→ **Source records**
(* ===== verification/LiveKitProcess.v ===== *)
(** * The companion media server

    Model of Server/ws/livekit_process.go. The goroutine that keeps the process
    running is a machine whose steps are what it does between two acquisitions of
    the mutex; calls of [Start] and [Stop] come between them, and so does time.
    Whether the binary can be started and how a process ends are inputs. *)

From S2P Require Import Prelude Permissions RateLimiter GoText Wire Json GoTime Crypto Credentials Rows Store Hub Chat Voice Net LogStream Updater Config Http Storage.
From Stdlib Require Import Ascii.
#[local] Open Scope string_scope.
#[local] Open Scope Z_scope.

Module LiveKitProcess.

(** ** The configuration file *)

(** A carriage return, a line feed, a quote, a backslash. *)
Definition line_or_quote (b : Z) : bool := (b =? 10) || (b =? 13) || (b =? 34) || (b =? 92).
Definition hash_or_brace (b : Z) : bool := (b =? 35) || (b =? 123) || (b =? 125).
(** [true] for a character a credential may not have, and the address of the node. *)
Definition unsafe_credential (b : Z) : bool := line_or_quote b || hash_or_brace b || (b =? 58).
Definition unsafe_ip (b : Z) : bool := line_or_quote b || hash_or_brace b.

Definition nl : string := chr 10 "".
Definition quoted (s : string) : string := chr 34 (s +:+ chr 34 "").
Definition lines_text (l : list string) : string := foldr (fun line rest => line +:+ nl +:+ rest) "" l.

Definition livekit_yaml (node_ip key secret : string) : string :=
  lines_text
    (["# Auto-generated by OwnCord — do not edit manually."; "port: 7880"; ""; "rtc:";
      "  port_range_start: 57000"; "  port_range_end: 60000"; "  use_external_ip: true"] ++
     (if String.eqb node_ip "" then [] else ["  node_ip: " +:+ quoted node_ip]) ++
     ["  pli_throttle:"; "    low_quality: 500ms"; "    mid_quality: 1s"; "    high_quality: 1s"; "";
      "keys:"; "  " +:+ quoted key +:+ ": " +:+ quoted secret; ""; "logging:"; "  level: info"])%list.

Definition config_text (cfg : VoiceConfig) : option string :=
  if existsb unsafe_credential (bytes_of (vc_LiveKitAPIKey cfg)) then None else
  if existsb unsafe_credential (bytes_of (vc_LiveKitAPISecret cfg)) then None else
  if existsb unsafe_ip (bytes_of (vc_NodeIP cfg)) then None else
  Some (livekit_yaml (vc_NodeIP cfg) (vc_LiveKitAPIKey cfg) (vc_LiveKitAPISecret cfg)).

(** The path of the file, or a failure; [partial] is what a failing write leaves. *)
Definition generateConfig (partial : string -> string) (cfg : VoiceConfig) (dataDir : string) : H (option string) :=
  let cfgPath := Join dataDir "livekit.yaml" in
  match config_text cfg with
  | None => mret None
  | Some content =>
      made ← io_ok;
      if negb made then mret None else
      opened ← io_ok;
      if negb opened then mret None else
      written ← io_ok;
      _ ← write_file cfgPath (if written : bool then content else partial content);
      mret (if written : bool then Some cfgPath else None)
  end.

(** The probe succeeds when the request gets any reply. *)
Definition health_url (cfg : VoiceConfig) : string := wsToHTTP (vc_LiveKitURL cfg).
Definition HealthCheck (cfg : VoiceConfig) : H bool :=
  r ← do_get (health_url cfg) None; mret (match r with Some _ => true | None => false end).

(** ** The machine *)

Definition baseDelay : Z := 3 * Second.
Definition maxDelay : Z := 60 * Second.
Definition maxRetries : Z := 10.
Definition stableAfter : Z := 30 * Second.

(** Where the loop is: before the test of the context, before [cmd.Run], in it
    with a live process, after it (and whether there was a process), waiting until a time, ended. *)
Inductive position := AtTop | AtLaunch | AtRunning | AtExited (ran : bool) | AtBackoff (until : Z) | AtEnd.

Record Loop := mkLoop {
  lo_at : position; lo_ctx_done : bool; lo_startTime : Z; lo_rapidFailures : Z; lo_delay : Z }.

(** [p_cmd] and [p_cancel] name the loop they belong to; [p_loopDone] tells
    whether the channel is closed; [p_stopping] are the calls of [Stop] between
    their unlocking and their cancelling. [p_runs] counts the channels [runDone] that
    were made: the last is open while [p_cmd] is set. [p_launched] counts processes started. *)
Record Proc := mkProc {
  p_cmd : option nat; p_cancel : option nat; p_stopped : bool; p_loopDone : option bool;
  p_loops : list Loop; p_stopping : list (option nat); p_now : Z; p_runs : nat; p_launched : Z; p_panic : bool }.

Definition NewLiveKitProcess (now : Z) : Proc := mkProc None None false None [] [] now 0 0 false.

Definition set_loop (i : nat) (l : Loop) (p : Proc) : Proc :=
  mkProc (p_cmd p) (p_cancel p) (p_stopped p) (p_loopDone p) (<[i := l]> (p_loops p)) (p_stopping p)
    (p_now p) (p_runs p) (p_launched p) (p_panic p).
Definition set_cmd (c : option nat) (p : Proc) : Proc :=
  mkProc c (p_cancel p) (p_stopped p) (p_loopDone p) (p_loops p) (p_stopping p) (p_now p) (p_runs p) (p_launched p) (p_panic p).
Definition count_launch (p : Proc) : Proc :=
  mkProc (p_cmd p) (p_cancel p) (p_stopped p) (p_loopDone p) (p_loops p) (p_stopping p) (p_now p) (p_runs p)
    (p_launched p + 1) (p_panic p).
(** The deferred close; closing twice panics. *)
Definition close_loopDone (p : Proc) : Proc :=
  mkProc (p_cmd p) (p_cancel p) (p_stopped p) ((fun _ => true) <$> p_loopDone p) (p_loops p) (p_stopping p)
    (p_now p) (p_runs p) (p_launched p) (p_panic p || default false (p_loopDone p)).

→ **Task instructions**
Transcribe the full listing. Change nothing.

→ **Response**
(* ===== verification/LiveKitProcess.v ===== *)
(** * The companion media server

    Model of Server/ws/livekit_process.go. The goroutine that keeps the process
    running is a machine whose steps are what it does between two acquisitions of
    the mutex; calls of [Start] and [Stop] come between them, and so does time.
    Whether the binary can be started and how a process ends are inputs. *)

From S2P Require Import Prelude Permissions RateLimiter GoText Wire Json GoTime Crypto Credentials Rows Store Hub Chat Voice Net LogStream Updater Config Http Storage.
From Stdlib Require Import Ascii.
#[local] Open Scope string_scope.
#[local] Open Scope Z_scope.

Module LiveKitProcess.

(** ** The configuration file *)

(** A carriage return, a line feed, a quote, a backslash. *)
Definition line_or_quote (b : Z) : bool := (b =? 10) || (b =? 13) || (b =? 34) || (b =? 92).
Definition hash_or_brace (b : Z) : bool := (b =? 35) || (b =? 123) || (b =? 125).
(** [true] for a character a credential may not have, and the address of the node. *)
Definition unsafe_credential (b : Z) : bool := line_or_quote b || hash_or_brace b || (b =? 58).
Definition unsafe_ip (b : Z) : bool := line_or_quote b || hash_or_brace b.

Definition nl : string := chr 10 "".
Definition quoted (s : string) : string := chr 34 (s +:+ chr 34 "").
Definition lines_text (l : list string) : string := foldr (fun line rest => line +:+ nl +:+ rest) "" l.

Definition livekit_yaml (node_ip key secret : string) : string :=
  lines_text
    (["# Auto-generated by OwnCord — do not edit manually."; "port: 7880"; ""; "rtc:";
      "  port_range_start: 57000"; "  port_range_end: 60000"; "  use_external_ip: true"] ++
     (if String.eqb node_ip "" then [] else ["  node_ip: " +:+ quoted node_ip]) ++
     ["  pli_throttle:"; "    low_quality: 500ms"; "    mid_quality: 1s"; "    high_quality: 1s"; "";
      "keys:"; "  " +:+ quoted key +:+ ": " +:+ quoted secret; ""; "logging:"; "  level: info"])%list.

Definition config_text (cfg : VoiceConfig) : option string :=
  if existsb unsafe_credential (bytes_of (vc_LiveKitAPIKey cfg)) then None else
  if existsb unsafe_credential (bytes_of (vc_LiveKitAPISecret cfg)) then None else
  if existsb unsafe_ip (bytes_of (vc_NodeIP cfg)) then None else
  Some (livekit_yaml (vc_NodeIP cfg) (vc_LiveKitAPIKey cfg) (vc_LiveKitAPISecret cfg)).

(** The path of the file, or a failure; [partial] is what a failing write leaves. *)
Definition generateConfig (partial : string -> string) (cfg : VoiceConfig) (dataDir : string) : H (option string) :=
  let cfgPath := Join dataDir "livekit.yaml" in
  match config_text cfg with
  | None => mret None
  | Some content =>
      made ← io_ok;
      if negb made then mret None else
      opened ← io_ok;
      if negb opened then mret None else
      written ← io_ok;
      _ ← write_file cfgPath (if written : bool then content else partial content);
      mret (if written : bool then Some cfgPath else None)
  end.

(** The probe succeeds when the request gets any reply. *)
Definition health_url (cfg : VoiceConfig) : string := wsToHTTP (vc_LiveKitURL cfg).
Definition HealthCheck (cfg : VoiceConfig) : H bool :=
  r ← do_get (health_url cfg) None; mret (match r with Some _ => true | None => false end).

(** ** The machine *)

Definition baseDelay : Z := 3 * Second.
Definition maxDelay : Z := 60 * Second.
Definition maxRetries : Z := 10.
Definition stableAfter : Z := 30 * Second.

(** Where the loop is: before the test of the context, before [cmd.Run], in it
    with a live process, after it (and whether there was a process), waiting until a time, ended. *)
Inductive position := AtTop | AtLaunch | AtRunning | AtExited (ran : bool) | AtBackoff (until : Z) | AtEnd.

Record Loop := mkLoop {
  lo_at : position; lo_ctx_done : bool; lo_startTime : Z; lo_rapidFailures : Z; lo_delay : Z }.

(** [p_cmd] and [p_cancel] name the loop they belong to; [p_loopDone] tells
    whether the channel is closed; [p_stopping] are the calls of [Stop] between
    their unlocking and their cancelling. [p_runs] counts the channels [runDone] that
    were made: the last is open while [p_cmd] is set. [p_launched] counts processes started. *)
Record Proc := mkProc {
  p_cmd : option nat; p_cancel : option nat; p_stopped : bool; p_loopDone : option bool;
  p_loops : list Loop; p_stopping : list (option nat); p_now : Z; p_runs : nat; p_launched : Z; p_panic : bool }.

Definition NewLiveKitProcess (now : Z) : Proc := mkProc None None false None [] [] now 0 0 false.

Definition set_loop (i : nat) (l : Loop) (p : Proc) : Proc :=
  mkProc (p_cmd p) (p_cancel p) (p_stopped p) (p_loopDone p) (<[i := l]> (p_loops p)) (p_stopping p)
    (p_now p) (p_runs p) (p_launched p) (p_panic p).
Definition set_cmd (c : option nat) (p : Proc) : Proc :=
  mkProc c (p_cancel p) (p_stopped p) (p_loopDone p) (p_loops p) (p_stopping p) (p_now p) (p_runs p) (p_launched p) (p_panic p).
Definition count_launch (p : Proc) : Proc :=
  mkProc (p_cmd p) (p_cancel p) (p_stopped p) (p_loopDone p) (p_loops p) (p_stopping p) (p_now p) (p_runs p)
    (p_launched p + 1) (p_panic p).
(** The deferred close; closing twice panics. *)
Definition close_loopDone (p : Proc) : Proc :=
  mkProc (p_cmd p) (p_cancel p) (p_stopped p) ((fun _ => true) <$> p_loopDone p) (p_loops p) (p_stopping p)
    (p_now p) (p_runs p) (p_launched p) (p_panic p || default false (p_loopDone p)).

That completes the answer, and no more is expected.